═════ Records supplied ═════
(** * The tipuesearch content payload of wcmj2021

    The repository holds two generated JavaScript data files,
    [content/tipuesearch_content.js] and a second near-duplicate of it.
    Each one is a single statement

      var tipuesearch = {"pages": [{'title': ..., 'text': ..., 'tags': ..., 'url': ...}, ...]};

    This development embeds the fragment of JavaScript the two files are
    written in (string literals with their escape sequences, array and
    object literals, a [var] declaration with an initialiser), gives it an
    executable semantics, transcribes the two files as syntax trees whose
    string literals keep the characters of the source, and proves the
    schema-level properties of the values the files evaluate to. *)

From Stdlib Require Import Strings.String Strings.Ascii Lists.List Bool.Bool.
From Stdlib Require Import NArith.NArith Arith.PeanoNat Lia.
Import ListNotations.

Set Warnings "-register-all".

Local Open Scope list_scope.
Local Open Scope string_scope.

(** ** Ordered association lists

    Own properties of a JavaScript object with non-index string keys are
    kept in insertion order, and so are the bindings of the global
    environment.  Writing an existing key replaces the value in place;
    writing a new key appends it. *)

Module Assoc.

Section WithValues.

Context {A : Type}.

Fixpoint get (k : string) (l : list (string * A)) : option A :=
  match l with
  | [] => None
  | (k', v) :: l' => if String.eqb k k' then Some v else get k l'
  end.

Fixpoint set (k : string) (v : A) (l : list (string * A)) : list (string * A) :=
  match l with
  | [] => [(k, v)]
  | (k', v') :: l' =>
      if String.eqb k k' then (k', v) :: l' else (k', v') :: set k v l'
  end.

Definition keys (l : list (string * A)) : list string := map fst l.

End WithValues.

End Assoc.

(** ** The JavaScript fragment *)

Module Js.

(** *** String literals

    A literal is kept as it is spelled in the source: the delimiter used
    and the characters between the delimiters, escape sequences included.
    The source files are UTF-8 encoded, and the embedding represents a
    JavaScript string value by the UTF-8 bytes of its code points.  UTF-8
    encoding is injective and commutes with concatenation, so equality,
    emptiness, prefixes and suffixes of the string values are those of
    their byte strings. *)

Inductive Quote : Type := SingleQuote | DoubleQuote.

Record StringLiteral : Type := mkLit { lit_quote : Quote; lit_raw : string }.

Definition apostrophe : ascii := "039"%char.
Definition quotation_mark : ascii := "034"%char.
Definition backslash : ascii := "092"%char.

Definition quote_char (q : Quote) : ascii :=
  match q with
  | SingleQuote => apostrophe
  | DoubleQuote => quotation_mark
  end.

Definition is_line_terminator (c : ascii) : bool :=
  Ascii.eqb c "010"%char || Ascii.eqb c "013"%char.

Definition hex_digit (c : ascii) : option N :=
  let n := N_of_ascii c in
  if N.leb 48 n && N.leb n 57 then Some (n - 48)%N
  else if N.leb 97 n && N.leb n 102 then Some (n - 87)%N
  else if N.leb 65 n && N.leb n 70 then Some (n - 55)%N
  else None.

(** UTF-8 bytes of a code point of the basic multilingual plane, which
    is all that the escapes [\xHH] and [\uHHHH] can denote. *)
Definition utf8_encode (cp : N) : string :=
  if N.ltb cp 128 then
    String (ascii_of_N cp) ""
  else if N.ltb cp 2048 then
    String (ascii_of_N (192 + cp / 64))
      (String (ascii_of_N (128 + cp mod 64)) "")
  else
    String (ascii_of_N (224 + cp / 4096))
      (String (ascii_of_N (128 + (cp / 64) mod 64))
         (String (ascii_of_N (128 + cp mod 64)) "")).

(** The character a one-character escape stands for.  Decimal digits
    (the NUL escape and the legacy octal escapes) and an escaped line
    terminator (a line continuation) are outside the fragment. *)
Definition single_escape (c : ascii) : option ascii :=
  if Ascii.eqb c "b" then Some "008"%char
  else if Ascii.eqb c "t" then Some "009"%char
  else if Ascii.eqb c "n" then Some "010"%char
  else if Ascii.eqb c "v" then Some "011"%char
  else if Ascii.eqb c "f" then Some "012"%char
  else if Ascii.eqb c "r" then Some "013"%char
  else if is_line_terminator c then None
  else if N.leb 48 (N_of_ascii c) && N.leb (N_of_ascii c) 57 then None
  else Some c.

Inductive Mode : Type :=
| Plain
| Escape
| Hex (need : nat) (acc : N).

(** The string value of the body of a literal, or [None] when the body
    is not a well-formed literal body for the delimiter [q]. *)
Fixpoint scan (q : Quote) (m : Mode) (body : string) : option string :=
  match body with
  | EmptyString =>
      match m with
      | Plain => Some EmptyString
      | _ => None
      end
  | String c rest =>
      match m with
      | Plain =>
          if Ascii.eqb c backslash then scan q Escape rest
          else if Ascii.eqb c (quote_char q) || is_line_terminator c then None
          else option_map (String c) (scan q Plain rest)
      | Escape =>
          if Ascii.eqb c "x" then scan q (Hex 2 0) rest
          else if Ascii.eqb c "u" then scan q (Hex 4 0) rest
          else
            match single_escape c with
            | Some d => option_map (String d) (scan q Plain rest)
            | None => None
            end
      | Hex need acc =>
          match hex_digit c with
          | None => None
          | Some d =>
              let acc' := (16 * acc + d)%N in
              match need with
              | 0 => None
              | 1 => option_map (append (utf8_encode acc')) (scan q Plain rest)
              | S need' => scan q (Hex need' acc') rest
              end
          end
      end
  end.

Definition string_value (l : StringLiteral) : option string :=
  scan (lit_quote l) Plain (lit_raw l).

(** *** Values *)

Inductive Value : Type :=
| VUndefined
| VNull
| VString (s : string)
| VArray (elems : list Value)
| VObject (props : list (string * Value)).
═════
→ **The task**
Taking the records above as input, show every line in which the word "match" is present.

→ **Exercise answer**
  match l with
  match l with
  match q with
  match body with
      match m with
      match m with
            match single_escape c with
          match hex_digit c with
              match need with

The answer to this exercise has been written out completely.